October 20, 2007
Lower than Low: McConnell Staff’s Attack on 12-Year-Old Health Care Recipient
First posted on the AFL-CIO’s News Blog
by Seth Michaels, Oct 18, 2007
Republicans in Washington have had their hands dirtied by plenty of scandals in recent months, but this latest action has to rank among the lowest. In an effort to beat back full funding for children’s health care, the staff of Sen. Mitch McConnell (R-Ky.) supported a smear campaign against a 12-year-old survivor of a car crash.
The experiences of the Frost family of Baltimore highlight the need for the State Children’s Health Insurance Program (SCHIP). A hard-working, two-job family with four children, the Frosts were struck by tragedy: a car accident nearly killed two of their children. Without adequate heath coverage, the Frosts were headed for bankruptcy or worse. Because of SCHIP, the Frosts could afford the five months of hospitalization that allowed their children to survive.

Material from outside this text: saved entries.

(** * Crawl-to-chunk ingestion pipeline: a shallow embedding

  The development follows [app/utils/common.py] (text chunker, text
  normaliser, HTML cleaner, rate-limited fetcher, frontier crawler)
  and [app/api/routes.py] (task orchestrator, progress store and file
  upload).

  Conventions.
  - A Python [str] is a [string]; its characters are the 8-bit
    characters of [Ascii], read as the code points 0..255.
  - Python integers are [Z]; [len] is [String.length] or [length]
    injected into [Z].  Python floats are the binary64 floats of
    [PrimFloat], with their rounding.
  - A [dict] is a [gmap], a [set] a [gset]; reading a missing key of a
    [defaultdict] stores the default value under that key, as in
    Python.
  - A function that can raise returns an [outcome]; [try]/[except] and
    [finally] are combinators on outcomes.
  - Libraries and collaborators outside the repository (the HTML
    parser, [urllib], the network, the clock, the embedding service
    and the vector store) are Section variables or answers chosen by
    the environment: every theorem holds for all of them. *)

From Stdlib Require Import ZArith QArith Lia List Ascii String Bool DecimalString.
From Stdlib Require PrimFloat.
From stdpp Require Import gmap strings list fin_maps.

Set Warnings "-register-all".
Local Open Scope Z_scope.

(** ** Python strings *)

Module PyStr.

(** [len(s)] *)
Definition len (s : string) : Z := Z.of_nat (String.length s).

(** Truth value of a string: non-empty. *)
Definition truthy (s : string) : bool :=
  match s with EmptyString => false | String _ _ => true end.

(** [str.isspace] on one character, which is also the class [\s] of
    [re] on [str] patterns: TAB..CR, FS..US, SPACE, NEL and NBSP. *)
Definition isspace (c : ascii) : bool :=
  let n := N_of_ascii c in
  ((9 <=? n) && (n <=? 13) || (28 <=? n) && (n <=? 32)
   || (n =? 133) || (n =? 160))%N.

(** [.], [!] or [?]: the class [[.!?]] of the sentence splitter. *)
Definition is_terminator (c : ascii) : bool :=
  let n := N_of_ascii c in ((n =? 46) || (n =? 33) || (n =? 63))%N.

Fixpoint all_space (s : string) : bool :=
  match s with
  | EmptyString => true
  | String c s' => isspace c && all_space s'
  end.

Fixpoint lstrip (s : string) : string :=
  match s with
  | EmptyString => EmptyString
  | String c s' => if isspace c then lstrip s' else s
  end.

Fixpoint rstrip (s : string) : string :=
  match s with
  | EmptyString => EmptyString
  | String c s' =>
      match rstrip s' with
      | EmptyString => if isspace c then EmptyString else String c EmptyString
      | r => String c r
      end
  end.

(** [s.strip()] *)
Definition strip (s : string) : string := rstrip (lstrip s).

(** [sep.join(l)] *)
Definition join (sep : string) (l : list string) : string :=
  String.concat sep l.

(** Sum of [len] over a list of strings. *)
Definition sum_len (l : list string) : Z :=
  fold_right (fun s acc => len s + acc) 0 l.

(** *** [re.split(r'(?<=[.!?])\s+', text)]

    A match is a maximal run of whitespace that directly follows a
    terminator; the pieces between the matches are returned, the empty
    ones included.  [cur] is the current piece, reversed. *)
Inductive split_mode := Piece (after_terminator : bool) | Separator.

Fixpoint split_go (m : split_mode) (cur : string) (s : string) : list string :=
  match s with
  | EmptyString => [String.rev cur]
  | String c s' =>
      match m with
      | Separator =>
          if isspace c then split_go Separator EmptyString s'
          else split_go (Piece (is_terminator c)) (String c EmptyString) s'
      | Piece p =>
          if p && isspace c then String.rev cur :: split_go Separator EmptyString s'
          else split_go (Piece (is_terminator c)) (String c cur) s'
      end
  end.

Definition split_sentences (text : string) : list string :=
  split_go (Piece false) EmptyString text.

(** A string without whitespace at its ends: [strip] leaves it as it
    is. *)
Definition clean (s : string) : Prop := lstrip s = s /\ rstrip s = s.

(** The characters of [s] that are not whitespace, in their order. *)
Fixpoint remove_space (s : string) : string :=
  match s with
  | EmptyString => EmptyString
  | String c s' => if isspace c then remove_space s' else String c (remove_space s')
  end.

End PyStr.

Import PyStr.

(** ** Exceptions, ranges and slices *)

Module Py.

(** Instances of Python's [Exception] class, which is what
    [except Exception] catches: a plain exception with its message
    [str(e)], or FastAPI's [HTTPException]. *)
Inductive exn :=
| Exception (msg : string)
| HTTPException (status_code : Z) (detail : string).

(** [str(n)] of an integer: its decimal digits, after [-] when it is
    negative. *)
Definition str_int (n : Z) : string := NilZero.string_of_int (Z.to_int n).

(** [str(e)]: the message of a plain exception; for an [HTTPException]
    the status code, a colon and the detail, as its [__str__] formats
    them. *)
Definition str_exn (e : exn) : string :=
  match e with
  | Exception msg => msg
  | HTTPException status_code detail => str_int status_code +:+ ": " +:+ detail
  end.

Inductive outcome (A : Type) :=
| Ok (a : A)
| Raise (e : exn).
Arguments Ok {A} a.
Arguments Raise {A} e.

Definition bind_outcome {A B} (m : outcome A) (f : A -> outcome B) : outcome B :=
  match m with Ok a => f a | Raise e => Raise e end.

(** [try: body  except Exception as e: handler(e)] *)
Definition try_except {A} (body : outcome A) (handler : exn -> outcome A) : outcome A :=
  match body with Ok a => Ok a | Raise e => handler e end.

(** [range(0, stop, step)] for a positive [step]. *)
Definition range_step (stop step : nat) : list nat :=
  map (fun j => j * step)%nat (seq 0 ((stop + step - 1) / step)).

(** [l[i:j]] for [0 <= i <= j]. *)
Definition slice {A} (l : list A) (i j : nat) : list A :=
  firstn (j - i) (skipn i l).

(** Every element of [l] and its successor are related by [R]. *)
Definition consecutive {A} (R : A -> A -> Prop) (l : list A) : Prop :=
  forall i a b, l !! i = Some a -> l !! (S i) = Some b -> R a b.

End Py.

Import Py.

(** ** Text Chunker: [create_chunks] *)

Module Chunker.

(** The loop variables of [create_chunks]. *)
Record state := mkState {
  chunks : list string;
  current_chunk : list string;
  current_size : Z
}.

Definition init : state := mkState [] [] 0.

(** [chunk_text = ' '.join(cur); if chunk_text.strip(): chunks.append(chunk_text)] *)
Definition emit (chunks : list string) (cur : list string) : list string :=
  let chunk_text := join " " cur in
  if truthy (strip chunk_text) then chunks ++ [chunk_text] else chunks.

Graeme Frost, the family’s 12-year-old son, recently delivered a radio address in support of SCHIP. He requested that Congress override Bush’s veto of the program, so that millions of others like him wouldn’t be denied the health care they need.
Reactionary bloggers spent several days harassing the family and looking for “proof” the Frosts were too wealthy to “deserve” SCHIP. Over several days, these bloggers—including Fox News correspondent Michelle Malkin—made unfounded, speculative claims about Graeme Frost and his family, staked out their house and questioned their neighbors and posted photos of the Frost family’s home online. The Baltimore Sun chronicled the harassment that made an ordinary family the target of conservative media outlets like National Review, Rush Limbaugh and more.

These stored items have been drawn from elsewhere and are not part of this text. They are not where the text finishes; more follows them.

(** * OpenAstroTracker polar-alignment server: coordinate-error model,
      mount command protocol and alignment control loop.

    The development follows the Python sources module by module:
    [config.py], [pa_calculator.py], [mount_client.py] and [app.py].

    Numeric conventions.  Python floats that pass through [math.cos],
    [math.sqrt] and the wrap-around loops of [calculate_pa_error] are read
    as real numbers (no rounding, no overflow); the float literal [0.1] is
    the real [1/10] and [math.pi] is [PI]. *)

From Stdlib Require Import Reals Lra Lia ZArith QArith Qreals.
From Stdlib Require Import Bool List String Ascii.
From Equations Require Import Equations.
Import ListNotations.

(* ================================================================== *)
(** * config.py *)
(* ================================================================== *)

Module Config.

Open Scope R_scope.

Definition DEFAULT_EXPOSURE : R := 2.
Definition TARGET_ACCURACY : R := 60.
Definition MAX_ITERATIONS : nat := 20.
Definition SETTLE_TIME : R := 1.
Definition LATITUDE : R := 40.

End Config.

(* ================================================================== *)
(** * Python built-ins used by the sources *)
(* ================================================================== *)

(** The mount answers are decoded as ASCII ([decode('ascii',
    errors='ignore')]), so text is modelled as [string] over 8-bit
    characters.  [int()] and [float()] follow the grammar of the language
    reference restricted to ASCII; a float value is an exact rational, an
    infinity or a NaN (no rounding, no overflow). *)

Module Py.

Open Scope char_scope.
Open Scope string_scope.

(** Exceptions caught by [except Exception] are [None]. *)
Definition bind {A B : Type} (x : option A) (f : A -> option B) : option B :=
  match x with
  | Some a => f a
  | None => None
  end.

Declare Scope py_scope.
Delimit Scope py_scope with py.
Notation "x <- e ;; k" := (bind e (fun x => k))
  (at level 61, e at next level, right associativity) : py_scope.

Definition in_range (lo hi : nat) (c : ascii) : bool :=
  let n := nat_of_ascii c in (lo <=? n)%nat && (n <=? hi)%nat.

(** [str.isspace] on ASCII: TAB..CR, FS..US and the space. *)
Definition isspace (c : ascii) : bool := in_range 9 13 c || in_range 28 32 c.

Definition isdigit (c : ascii) : bool := in_range 48 57 c.

Fixpoint lstrip (s : string) : string :=
  match s with
  | EmptyString => EmptyString
  | String c s' => if isspace c then lstrip s' else s
  end.

Fixpoint rstrip (s : string) : string :=
  match s with
  | EmptyString => EmptyString
  | String c s' =>
      match rstrip s' with
      | EmptyString => if isspace c then EmptyString else String c EmptyString
      | r => String c r
      end
  end.

(** [str.strip()] *)
Definition strip (s : string) : string := rstrip (lstrip s).

(** [str.replace(old, new)] for a one-character [old]. *)
Fixpoint replace (old : ascii) (new : string) (s : string) : string :=
  match s with
  | EmptyString => EmptyString
  | String c s' =>
      if Ascii.eqb c old then new ++ replace old new s'
      else String c (replace old new s')
  end.

(** [str.split(sep)] for a one-character [sep]: never an empty list. *)
Fixpoint split (sep : ascii) (s : string) : list string :=
  match s with
  | EmptyString => [EmptyString]
  | String c s' =>
      if Ascii.eqb c sep then EmptyString :: split sep s'
      else match split sep s' with
           | h :: t => String c h :: t
           | [] => [String c EmptyString]
           end
  end.

(** [sub in s] *)
Fixpoint contains (sub s : string) : bool :=
  String.prefix sub s ||
  match s with
  | EmptyString => false
  | String _ s' => contains sub s'
  end.

Definition lower_char (c : ascii) : ascii :=
  if in_range 65 90 c then ascii_of_nat (nat_of_ascii c + 32) else c.

Definition upper_char (c : ascii) : ascii :=
  if in_range 97 122 c then ascii_of_nat (nat_of_ascii c - 32) else c.

Fixpoint map_string (f : ascii -> ascii) (s : string) : string :=
  match s with
  | EmptyString => EmptyString
  | String c s' => String (f c) (map_string f s')
  end.

(** [str.lower()], [str.upper()] *)
Definition lower : string -> string := map_string lower_char.
Definition upper : string -> string := map_string upper_char.

Fixpoint all_chars (p : ascii -> bool) (s : string) : bool :=
  match s with
  | EmptyString => true
  | String c s' => p c && all_chars p s'
  end.

Fixpoint has_char (c : ascii) (s : string) : bool :=
  match s with
  | EmptyString => false
  | String d s' => Ascii.eqb d c || has_char c s'
  end.

Definition after (p : ascii -> bool) (prev : option ascii) : bool :=
  match prev with
  | Some c => p c
  | None => false
  end.

Definition is_underscore (c : ascii) : bool := Ascii.eqb c "_".

(** Digit groups may be separated by single underscores: an underscore
    must follow a digit and precede a digit.  [prev] is the previous
    character; the result is the text without its underscores. *)
Fixpoint drop_underscores (prev : option ascii) (s : string) : option string :=
  match s with
  | EmptyString =>
      if after is_underscore prev then None else Some EmptyString
  | String c s' =>
      if is_underscore c then
        if after isdigit prev then drop_underscores (Some c) s' else None
      else if after is_underscore prev && negb (isdigit c) then None
      else option_map (String c) (drop_underscores (Some c) s')
  end.

Definition digit_value (c : ascii) : Z := Z.of_nat (nat_of_ascii c) - 48.

Fixpoint digits_value (acc : Z) (s : string) : Z :=
  match s with
  | EmptyString => acc
  | String c s' => digits_value (10 * acc + digit_value c) s'
  end.

Definition is_digits (s : string) : bool :=
  negb (String.eqb s EmptyString) && all_chars isdigit s.

(** An optional leading sign: [(negative, rest)]. *)
Definition split_sign (s : string) : bool * string :=
  match s with
  | String c r =>
      if Ascii.eqb c "-" then (true, r)
      else if Ascii.eqb c "+" then (false, r)
      else (false, s)
  | EmptyString => (false, s)
  end.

While the national media picked up and passed on the lies and false assertions from these blogs, they have not been so quick to let the public know the extent of McConnell’s involvement.
Progressive bloggers at the national level and Kentucky bloggers in the Bluegrass State have not let the smear campaign slip by. National bloggers such as Jonathan Cohn, Ezra Klein and Hilary Bok have been on the case from the beginning. As Klein notes:
The Frost family’s situation highlights our health care system’s moral injustices, economic failing, and simple absurdities…like millions of other Americans, they’ve found that doing everything right doesn’t mean you can afford health insurance.
Is it really the stance of conservatives, compassionate or otherwise, that their children should lack medical coverage? Is this what the modern Republican Party has come to? Because make no mistake: It’s families like the Frosts who’ll be helped by S-CHIP’s expansion.
Think Progress uncovered the involvement of McConnell’s staff in furthering the smear campaign. Think Progress obtained an e-mail sent to reporters by McConnell’s communications director, Don Stewart, in which he touted the claims the extremist bloggers made about the Frost family. (Stewart later sent an e-mail to the same reporters, acknowledging the accusations about the Frosts didn’t stand up to scrutiny.)
Stewart sent the e-mail Monday, Oct. 8. As word spread that McConnell may have had a hand in pushing the attacks on Frost and his family, McConnell went into denial mode. That Thursday, McConnell told Louisville’s WHAS-TV that his staff had “no involvement” in the anti-Frost campaign. Yet McConnell knew this wasn’t true when he said it.
Ditch Mitch, a Kentucky blog, posted a video of McConnell lying to reporters about his staff’s involvement in the smear campaign. Other Kentucky blogs, like Bluegrassroots, Bluegrass Report and Page One Kentucky, are keeping up the pressure on McConnell.
Two of McConnell’s home-state papers have criticized him for his role in the smear campaign and his attempt to cover it up. The Lexington Herald-Leader and the Louisville Courier-Journal condemned McConnell and his staff in strongly worded editorials.
The Frosts exemplify our nation’s need for health care reform. They worked hard, played by the rules and tried to take care of their kids. They stepped forward in support of the program that saved the lives of their children. In return, they found themselves attacked by a right-wing campaign that went all the way from their own street to the leader of the Senate Republicans. Bonnie Frost told the Baltimore Sun:
I’m just trying to understand this moment of nastiness. The nastiness caught me by surprise.
McConnell and the Republican media machine that pushed these attacks should be ashamed of themselves. Unfortunately, as the failure to override Bush’s SCHIP veto shows, McConnell and his allies seem incapable of shame.

Have there been any repercussions for McConnell and his PR accomplice since this story broke?